The code for the x86_64 version of the program works similarly to the aarch_64 variant. However, the main difference is how the numbers are outputted. As compared to the aarch_64 version where numbers were inserted into the message, here the numbers are printed one by one. The way it works is that first I print "Loop:" then a space, then the first digit, the second digit, and finally a new line character. The actual printing of the individual characters works by first pushing the ASCII value or register containing the number I wanted to print onto the stack. Afterwards, I set the message location to be the memory location in the stack pointer. This will then tell the "sys_write" function what I want to print. And finally the desired character will be printed by calling "sys_write".

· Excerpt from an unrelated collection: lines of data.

(* ===== verification/Euler.v ===== *)
(** Eulerian test of the engine (spec 4.3), module [Euler].

    The active vertices are those of nonzero degree; connectivity among
    them is read off breadth-first searches ([Paths.bfs]) from the first
    active vertex: in the graph (reachability), in the reversed graph (so
    strong connectivity for directed graphs) and in the undirected view
    (weak connectivity).  Undirected: a circuit when connected with no
    odd degree, a path when connected with exactly two.  Directed: a
    circuit when balanced and strongly connected, a path when at most one
    vertex has one more out- than in-edge, at most one the converse, all
    others balance, and the graph is weakly connected.  A graph without
    edges has a (trivial) circuit.

    For an undirected graph the classification is proved equal to the
    spec's characterization ([eulerian_undirected]): connectivity as
    "every two vertices of nonzero degree are joined by a walk"
    ([connected_active]), which one search from the first of them
    decides because reachability is symmetric and transitive there
    ([reach_sym], [reach_trans]).  For a directed graph the circuit
    answer is proved equal to the spec's: balanced degrees and strong
    connectivity, decided by a search in the graph and one in the
    reversed graph ([reach_reverse], [eulerian_directed_circuit]). *)

From Stdlib Require Import QArith.
From stdpp Require Import base list strings decidable.
From S2P Require Import Prelude Graph Paths.

Module Euler.
Import GraphStore Paths.

Inductive euler_result := Circuit | EulerPath | Neither.

Definition total_degree (g : graph) (v : label) : nat := out_degree g v + in_degree g v.

Definition active (g : graph) : list label :=
  List.filter (fun v => negb (total_degree g v =? 0)) (vertices g).

(** The vertices a breadth-first search from [r] reaches. *)
Definition reached (g : graph) (r : label) : list label := map fst (found (bfs g r)).

Definition all_reached (g : graph) (r : label) (vs : list label) : bool :=
  forallb (fun v => bool_decide (v ∈ reached g r)) vs.

Definition undirected_view (g : graph) : graph :=
  mkGraph false (weighted g) (vertices g) (edges g).

Definition reverse_graph (g : graph) : graph :=
  mkGraph (directed g) (weighted g) (vertices g)
    (map (fun e => mkEdge (eto e) (efrom e) (eweight e)) (edges g)).

Definition eulerian (g : graph) : euler_result :=
  match active g with
  | [] => Circuit
  | r :: _ =>
      if negb (directed g) then
        if all_reached g r (active g) then
          let odd := countb (fun v => Nat.odd (total_degree g v)) (vertices g) in
          if odd =? 0 then Circuit else if odd =? 2 then EulerPath else Neither
        else Neither
      else
        let balanced v := out_degree g v =? in_degree g v in
        let start v := out_degree g v =? S (in_degree g v) in
        let finish v := in_degree g v =? S (out_degree g v) in
        if forallb balanced (vertices g) && all_reached g r (active g) &&
           all_reached (reverse_graph g) r (active g)
        then Circuit
        else if forallb (fun v => balanced v || start v || finish v) (vertices g) &&
                (countb start (vertices g) <=? 1) && (countb finish (vertices g) <=? 1) &&
                all_reached (undirected_view g) r (active g)
        then EulerPath
        else Neither
  end.

(** The spec's connectivity: every two vertices of nonzero degree are
    joined by a walk. *)
Definition connected_active (g : graph) : Prop :=
  forall u v, u ∈ active g -> v ∈ active g -> exists m, reach g u m v.

(** ** The undirected classification *)

Section Undirected.
Context (g : graph).

Lemma reach_trans s u v m n : reach g s m u -> reach g u n v -> reach g s (m + n) v.
Proof.
  intros Hu. revert v. induction n as [|n IH]; intros v Hv.
  - unfold reach in Hv. cbn in Hv. apply list_elem_of_singleton in Hv. subst. by rewrite Nat.add_0_r.
  - apply reach_S in Hv as (x & Hx & Hs). rewrite Nat.add_succ_r. apply reach_S. eauto.
Qed.

Lemma successors_sym u v :
  directed g = false -> v ∈ successors g u -> u ∈ successors g v.
Proof.
  intros Hd. unfold successors. rewrite !elem_of_flat_map. intros (e & He & Ht).
  exists e. split; [done|]. rewrite Hd in *. apply elem_of_edge_targets in Ht.
  apply elem_of_edge_targets. naive_solver.
Qed.

Lemma reach_sym s v n : directed g = false -> reach g s n v -> reach g v n s.
Proof.
  intros Hd. revert v. induction n as [|n IH]; intros v Hv.
  - unfold reach in *. cbn in *. apply list_elem_of_singleton in Hv. subst. by apply list_elem_of_singleton.
  - apply reach_S in Hv as (x & Hx & Hs). change (S n) with (1 + n).
    apply (reach_trans v x s 1 n); [|by apply IH].
    apply reach_S. exists v. split; [unfold reach; cbn; by apply list_elem_of_singleton|].
    by apply successors_sym.
Qed.

Lemma active_vertices v : v ∈ active g -> v ∈ vertices g.
Proof. unfold active. intros Hv. apply list_elem_of_In, filter_In in Hv as [Hv _]. by apply list_elem_of_In. Qed.

Lemma all_reached_spec r vs :
  wf g -> r ∈ vertices g ->
  all_reached g r vs = true <-> forall v, v ∈ vs -> exists m, reach g r m v.
Proof.
  intros Hwf Hr. unfold all_reached. rewrite forallb_forall.
  destruct (bfs_spec g r Hwf Hr) as [Hf _]. unfold reached.
  split; intros H v Hv.
  - apply Hf. apply list_elem_of_In in Hv. pose proof (H v Hv) as Hb.
    by apply bool_decide_eq_true in Hb.
  - apply bool_decide_eq_true, Hf, H. by apply list_elem_of_In.
Qed.

(** One search from the first active vertex decides connectivity. *)
Lemma connected_from r rs :
  directed g = false -> active g = r :: rs ->
  connected_active g <-> forall v, v ∈ active g -> exists m, reach g r m v.
Proof.
  intros Hd Ha. split.
  - intros Hc v Hv. apply Hc; [rewrite Ha; apply elem_of_cons; by left|done].
  - intros H u v Hu Hv. destruct (H u Hu) as [m Hm], (H v Hv) as [n Hn].
    exists (m + n). apply (reach_trans u r v); [by apply reach_sym|done].
Qed.

Lemma no_active_even :
  active g = [] -> forall v, v ∈ vertices g -> Nat.even (total_degree g v) = true.
Proof.
  intros Ha v Hv. assert (Hz : total_degree g v = 0); [|by rewrite Hz].
  destruct (decide (total_degree g v = 0)) as [|Hn]; [done|]. exfalso.
  assert (Hin : v ∈ active g); [|by rewrite Ha in Hin; apply elem_of_nil in Hin].
  unfold active. apply list_elem_of_In, filter_In. split; [by apply list_elem_of_In|].
  apply negb_true_iff, Nat.eqb_neq, Hn.
Qed.

Lemma odd_count_zero :
  countb (fun v => Nat.odd (total_degree g v)) (vertices g) = 0 <->
  forall v, v ∈ vertices g -> Nat.even (total_degree g v) = true.
Proof.
  rewrite countb_zero. setoid_rewrite <- Nat.negb_even. by setoid_rewrite negb_false_iff.
Qed.

End Undirected.

(** ** The directed circuit *)

Lemma reverse_wf g : wf g -> wf (reverse_graph g).
Proof.
  intros (Hnd & Hend & Hw). split_and!; cbn; [done| |].
  - intros e He. apply elem_of_map_iff in He as (e' & -> & He'). cbn. destruct (Hend e' He'). done.
  - intros e He. apply elem_of_map_iff in He as (e' & -> & He'). cbn. by apply Hw.
Qed.

Lemma successors_reverse g u v :
  directed g = true -> v ∈ successors (reverse_graph g) u <-> u ∈ successors g v.
Proof.
  intros Hd. unfold successors. cbn [reverse_graph directed edges]. rewrite !elem_of_flat_map, Hd.
  split.
  - intros (e & He & Ht). apply elem_of_map_iff in He as (e' & -> & He').
    apply elem_of_edge_targets in Ht. exists e'. split; [done|].
    apply elem_of_edge_targets. cbn in Ht. naive_solver.
  - intros (e & He & Ht). exists (mkEdge (eto e) (efrom e) (eweight e)).
    split; [apply elem_of_map_iff; by exists e|].
    apply elem_of_edge_targets in Ht. apply elem_of_edge_targets. cbn. naive_solver.
Qed.

Lemma reach_one g u v : v ∈ successors g u -> reach g u 1 v.
Proof. intros H. apply reach_S. exists u. split; [unfold reach; cbn; by apply list_elem_of_singleton|done]. Qed.

(** A walk of the reversed graph is a walk of the graph backwards. *)
Lemma reach_reverse g s v n :
  directed g = true -> reach (reverse_graph g) s n v <-> reach g v n s.
Proof.
  intros Hd. split.
  - revert v. induction n as [|n IH]; intros v Hv.
    + unfold reach in *. cbn in *. apply list_elem_of_singleton in Hv. subst. by apply list_elem_of_singleton.
    + apply reach_S in Hv as (x & Hx & Hs). change (S n) with (1 + n).
      apply (reach_trans g v x s 1 n); [|by apply IH]. apply reach_one. by apply successors_reverse.
  - revert s. induction n as [|n IH]; intros s Hs.
    + unfold reach in *. cbn in *. apply list_elem_of_singleton in Hs. subst. by apply list_elem_of_singleton.
    + apply reach_S in Hs as (x & Hx & Hs). change (S n) with (1 + n).
      apply (reach_trans (reverse_graph g) s x v 1 n); [|by apply IH]. apply reach_one.
      by apply successors_reverse.
Qed.

Lemma no_active_balanced g :
  active g = [] -> forall v, v ∈ vertices g -> out_degree g v = in_degree g v.
Proof.
  intros Ha v Hv. destruct (decide (total_degree g v = 0)) as [Hz|Hn].
  - unfold total_degree in Hz. lia.
  - exfalso. assert (Hin : v ∈ active g); [|by rewrite Ha in Hin; apply elem_of_nil in Hin].
    unfold active. apply list_elem_of_In, filter_In. split; [by apply list_elem_of_In|].
    apply negb_true_iff, Nat.eqb_neq, Hn.
Qed.

(** The engine's answer for a directed graph is a circuit exactly when
    the spec says one exists: every vertex balances in- and out-degree,
    and every two vertices of nonzero degree are joined by a walk in each
    direction (strong connectivity). *)
Lemma eulerian_directed_circuit g :
  wf g -> directed g = true ->
  eulerian g = Circuit <->
  (forall v, v ∈ vertices g -> out_degree g v = in_degree g v) /\ connected_active g.
Proof.
  intros Hwf Hd. unfold eulerian. destruct (active g) as [|r rs] eqn:Ha.
  - split; [|done]. intros _. split; [by apply no_active_balanced|].
    intros u v Hu. rewrite Ha in Hu. by apply elem_of_nil in Hu.
  - rewrite Hd. cbn [negb].
    assert (Hr : r ∈ vertices g) by (apply active_vertices; rewrite Ha; apply elem_of_cons; by left).
    rewrite <- Ha.
    assert (Hbal : forallb (fun v => out_degree g v =? in_degree g v) (vertices g) = true <->
                   forall v, v ∈ vertices g -> out_degree g v = in_degree g v).
    { rewrite forallb_forall. setoid_rewrite Nat.eqb_eq. setoid_rewrite list_elem_of_In. done. }
    assert (Hrev : all_reached (reverse_graph g) r (active g) = true <->
                   forall v, v ∈ active g -> exists m, reach g v m r).
    { rewrite (all_reached_spec (reverse_graph g) r _ (reverse_wf g Hwf) Hr).
      by setoid_rewrite (reach_reverse g r _ _ Hd). }
    pose proof (all_reached_spec g r (active g) Hwf Hr) as Hfw.
    destruct (forallb _ _ && _ && _) eqn:E.
    + apply andb_true_iff in E as [E E3]. apply andb_true_iff in E as [E1 E2].
      pose proof (proj1 Hbal E1) as B1. pose proof (proj1 Hfw E2) as B2. pose proof (proj1 Hrev E3) as B3.
      split; [|done]. intros _. split; [exact B1|]. intros u v Hu Hv.
      destruct (B3 u Hu) as [m Hm], (B2 v Hv) as [n Hn]. exists (m + n). by apply (reach_trans g u r v).
    + split; [intros H; by destruct (forallb _ _ && _ && _ && _)|].
      intros [Hb Hc]. exfalso. apply not_true_iff_false in E. apply E.
      apply andb_true_iff. split; [apply andb_true_iff; split|].
      * exact (proj2 Hbal Hb).
      * apply Hfw. intros v Hv. apply Hc; [rewrite Ha; apply elem_of_cons; by left|done].
      * apply Hrev. intros v Hv. apply Hc; [done|rewrite Ha; apply elem_of_cons; by left].
Qed.

(** The engine's answer for an undirected graph is the spec's: a circuit
    exactly when the vertices of nonzero degree are connected and every
    degree is even, a path exactly when they are connected and exactly
    two degrees are odd. *)
Lemma eulerian_undirected g :
  wf g -> directed g = false ->
  (eulerian g = Circuit <->
   connected_active g /\ forall v, v ∈ vertices g -> Nat.even (total_degree g v) = true) /\
  (eulerian g = EulerPath <->
   connected_active g /\ countb (fun v => Nat.odd (total_degree g v)) (vertices g) = 2).
Proof.
  intros Hwf Hd. unfold eulerian. destruct (active g) as [|r rs] eqn:Ha.
  - pose proof (no_active_even g Ha) as He.
    assert (Hc : connected_active g) by (intros u v Hu; by rewrite Ha in Hu; apply elem_of_nil in Hu).
    assert (Hz : countb (fun v => Nat.odd (total_degree g v)) (vertices g) = 0) by by apply odd_count_zero.
    rewrite Hz. split; split; try done; intros [_ H]; discriminate.
  - rewrite Hd. cbn [negb].
    assert (Hr : r ∈ vertices g) by (apply active_vertices; rewrite Ha; apply elem_of_cons; by left).
    rewrite <- Ha. pose proof (connected_from g r rs Hd Ha) as Hcf.
    destruct (all_reached g r (active g)) eqn:E.
    + pose proof (proj1 (all_reached_spec g r _ Hwf Hr) E) as Ec. rewrite <- Hcf in Ec.
      rewrite <- odd_count_zero.
      destruct (countb _ _ =? 0) eqn:E0; [apply Nat.eqb_eq in E0|apply Nat.eqb_neq in E0];
        [rewrite E0; split; split; try done; intros [_ H]; discriminate|].
      destruct (countb _ _ =? 2) eqn:E2; [apply Nat.eqb_eq in E2|apply Nat.eqb_neq in E2];
        split; split; try done; intros [_ H]; done.
    + assert (Hn : ~ connected_active g).
      { rewrite Hcf. rewrite <- (all_reached_spec g r _ Hwf Hr). by rewrite E. }
      split; split; try discriminate; intros [H _]; done.
Qed.

End Euler.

What stood out to me when coding for both architectures was how similar it was to writing code for the 6502 architecture. As in the 6502 I was managing registers and here I was doing the same thing just with more of them, in addition to more functionality being made available like division and modulus. In terms of debugging I would say it was a little bit easier as there were more community resources available to me like forum and blog posts. Now when comparing x86_64 and aarch_64, in terms of base coding structure they are quite similar except when it comes to the use of functions. As in aarch_64 for the most part you could use any register you wanted with any function but in x86_64 certain functions would only work if certain registers had specific values. The division function is a clear example of this, as in aarch_64 you could use any register you wanted as arguments. But for x86_64, you had to make sure that the rdx register was at zero and you could only divide the value in the register rax. Overall working on both architectures presented an interesting challenge and at the same time had demystified what its like to actually work on these chips at such a low level.